▶ [Exercise] Among the entries below, find all lines that include "CallPushBack" and copy them.

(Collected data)
┌────────
(* ===== verification/QueueClients.v ===== *)
(** * Clients of the thread-safe queue

    What a program of producers and consumers gets from a [thread_safe_queue]
    that it stops when the producers are done, whatever the interleaving: the
    use that [request_server_base] and the tests of the queue make of it. *)
From S2P Require Import Prelude ThreadSafeQueue QueueThreads.

Section work.
Context {T : Type} `{QueueSizeTraits T} (cfg : queue_config).
Implicit Types (s : threads T) (q : queue T) (c : queue_call T).

(** Producers add at the back, somebody stops the queue, and consumers loop on
    [wait_and_pop]. *)
Definition work_call c : bool :=
  match c with CallPushBack _ | CallTryPushBack _ | CallStop => true | _ => false end.

(** Once the queue is stopped nothing is added any more. *)
Definition work_step s s' : Prop :=
  thread_step cfg work_call s s' ∧
  (stopped (shared s) = true → accepted (log s') = accepted (log s)).

(** What the calls of [wait_and_pop] have returned, in order. *)
Definition consumed s : list T := omap snd (finished s).

Record work_ok s : Prop := WorkOk {
  work_in_order : in_order s;
  work_consumed : delivered (log s) = consumed s;
  work_ended t : (t, None) ∈ finished s → stopped (shared s) = true ∧ dequeue (shared s) = []
}.

Lemma work_call_keeps c q r q' sig :
  work_call c = true → call cfg c q = (r, q', sig) →
  fifo_call c = true ∧ delivered_by c r = [] ∧ (stopped q = true → stopped q' = true).
Proof.
  intros Hc Hcall. destruct c as [item| |item| | | | | | | | | | | |]; try done; cbn [call] in Hcall.
  - destruct (try_push_back_shape cfg item q) as [(q1 & E & _ & Hst)|E]; rewrite E in Hcall; simplify_eq;
      (split_and!; [done|done|congruence]).
  - destruct (push_back_shape cfg item q) as (q1 & E & _ & Hst). rewrite E in Hcall. simplify_eq.
    split_and!; [done|done|congruence].
  - destruct (stop_shape q) as [[E Hst]|(q1 & E & _ & Hst)]; rewrite E in Hcall; simplify_eq; by split_and!.
Qed.

(** A consumer in [wait_and_pop], just called or just woken. *)
Lemma work_ok_wait t s : work_ok s → work_ok (run_wait cfg t s).
Proof.
  intros [Ho Hc He]. destruct (run_wait_effect cfg t s)
    as [(item & q' & Heff & Hnone & _ & Hst & ->)|(_ & _ & ->)]; [|by split].
  split; unfold in_order, consumed in *; cbn [log shared finished].
  - by eapply in_order_record.
  - rewrite omap_app. cbn. rewrite Hc. by destruct item.
  - intros t' [Ht|Ht]%elem_of_app.
    + destruct (He t' Ht) as [Hs Hd]. split; [by rewrite Hst|].
      destruct Heff as [_ Hbal _ _]. specialize (Hbal eq_refl). cbn in Hbal.
      rewrite Hd in Hbal. by destruct item, (dequeue q').
    + apply list_elem_of_singleton in Ht. injection Ht as -> <-. destruct (Hnone eq_refl) as [Hs Hd].
      split; [by rewrite Hst|].
      destruct Heff as [_ Hbal _ _]. specialize (Hbal eq_refl). cbn in Hbal.
      by rewrite Hd in Hbal.
Qed.

Lemma work_ok_call c s :
  work_call c = true → work_ok s →
  (stopped (shared s) = true → accepted (log (run_call cfg c s)) = accepted (log s)) →
  work_ok (run_call cfg c s).
Proof.
  intros Hc [Ho Hcons He] Hadd. unfold run_call in *.
  destruct (call cfg c (shared s)) as [[r q'] sig] eqn:E.
  pose proof (call_effects cfg _ _ _ _ _ E) as Heff.
  destruct (work_call_keeps _ _ _ _ _ Hc E) as (Hf & Hdel & Hst).
  assert (in_order (Threads q' (blocked s) (awake s) (pending_one s) (pending_all s)
    (record_call c r (shared s) q' (log s)) (finished s))) as Ho' by by eapply in_order_record.
  unfold in_order, consumed in *. cbn [log shared finished record_call accepted delivered] in *.
  assert (delivered (log s) ++ delivered_by c r = delivered (log s)) as Hsame
    by by rewrite Hdel, app_nil_r.
  split; unfold in_order, consumed; cbn [log shared finished record_call accepted delivered];
    [done|by rewrite Hsame|].
  intros t Ht. destruct (He t Ht) as [Hs Hd]. split; [by apply Hst|].
  specialize (Hadd Hs). cbn [log accepted] in Hadd. rewrite Hsame, Hadd, Ho, Hd in Ho'.
  by apply app_inv_head in Ho'.
Qed.

Lemma work_ok_step s s' : work_ok s → work_step s s' → work_ok s'.
Proof.
  intros Hok [Hstep Hadd]. destruct Hstep as [c s1 Hc _|t s1 _ _|s1 s2 Hstep].
  - by apply work_ok_call.
  - by apply work_ok_wait.
  - destruct Hstep as [| | | |t s1 Ht]; try (by destruct Hok as [? ? ?]; split).
    apply work_ok_wait. by destruct Hok as [? ? ?]; split.
Qed.

Lemma work_ok_reachable s : rtc work_step initial_threads s → work_ok s.
Proof.
  intros Hrun. apply (rtc_invariant work_step work_ok) with initial_threads; [|done|].
  - intros s1 s2. apply work_ok_step.
  - split; [done|done|]. by intros t Ht%elem_of_nil.
Qed.

Lemma ended_work s t :
  rtc work_step initial_threads s → (t, None) ∈ finished s → consumed s = accepted (log s).
Proof.
  intros Hok%work_ok_reachable Ht. destruct (work_ended _ Hok t Ht) as [_ Hd].
  rewrite <-(work_consumed _ Hok). pose proof (work_in_order _ Hok) as Ho. unfold in_order in Ho.
  by rewrite Ho, Hd, app_nil_r.
Qed.
End work.

(** ** Properties *)

(** C15. A queue that is stopped after its last addition gives all of its work to
    its consumers: as soon as one consumer has been told that the queue is
    stopped, the items returned by the calls of [wait_and_pop], in order, are
    exactly the items accepted, in order, whatever the interleaving of
    producers, consumers, notifications and spurious wake-ups. *)
Theorem consumers_take_all_the_work {T : Type} `{QueueSizeTraits T} (cfg : queue_config)
    (s : threads T) (t : nat) :
  rtc (work_step cfg) initial_threads s → (t, None) ∈ finished s →
  consumed s = accepted (log s).
Proof. exact (ended_work cfg s t). Qed.

(** ** Witness

    A producer adds two items while one consumer waits; the queue is stopped, a
    second consumer takes the other item, and the first is told of the stop. *)
Section witness.
#[local] Existing Instance int_traits.

Definition unlimited : queue_config := bounded_config 0 0.

Definition drained : threads Z :=
  let s := run_wait unlimited 0 initial_threads in
  let s := run_call unlimited (CallPushBack 1%Z) s in
  let s := run_call unlimited (CallPushBack 2%Z) s in
  let s := run_wait unlimited 0 (take_awake 0 (unblock 0 (use_one s))) in
  let s := run_call unlimited CallStop s in
  run_wait unlimited 0 (run_wait unlimited 1 s).

Lemma drained_run : rtc (work_step unlimited) initial_threads drained.
Proof.
  eapply rtc_l; [split; [by apply (step_wait _ _ 0)|done]|].
  eapply rtc_l; [split; [by apply (step_call _ _ (CallPushBack 1%Z))|done]|].
  eapply rtc_l; [split; [by apply (step_call _ _ (CallPushBack 2%Z))|done]|].
  eapply rtc_l; [split; [apply step_wake, (step_notify_one _ 0); [vm_compute; lia|by vm_compute]|done]|].
  eapply rtc_l; [split; [apply step_wake, (step_resume _ 0); by vm_compute|done]|].
  eapply rtc_l; [split; [by apply (step_call _ _ CallStop)|done]|].
  eapply rtc_l; [split; [by apply (step_wait _ _ 1)|intros _; vm_compute; reflexivity]|].
  eapply rtc_l; [split; [by apply (step_wait _ _ 0)|intros _; vm_compute; reflexivity]|]. unfold drained. apply rtc_refl.
Qed.

Lemma consumers_take_all_the_work_witness :
  finished drained = [(0, Some 1%Z); (1, Some 2%Z); (0, None)] ∧ consumed drained = [1%Z; 2%Z].
Proof.
  split; [by vm_compute|].
  apply (consumers_take_all_the_work unlimited drained 0); [apply drained_run|].
  assert (finished drained = [(0, Some 1%Z); (1, Some 2%Z); (0, None)]) as -> by by vm_compute.
  right. right. left.
Defined.
End witness.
└────────
▶ [Task result]
  match c with CallPushBack _ | CallTryPushBack _ | CallStop => true | _ => false end.
  let s := run_call unlimited (CallPushBack 1%Z) s in
  let s := run_call unlimited (CallPushBack 2%Z) s in
  eapply rtc_l; [split; [by apply (step_call _ _ (CallPushBack 1%Z))|done]|].
  eapply rtc_l; [split; [by apply (step_call _ _ (CallPushBack 2%Z))|done]|].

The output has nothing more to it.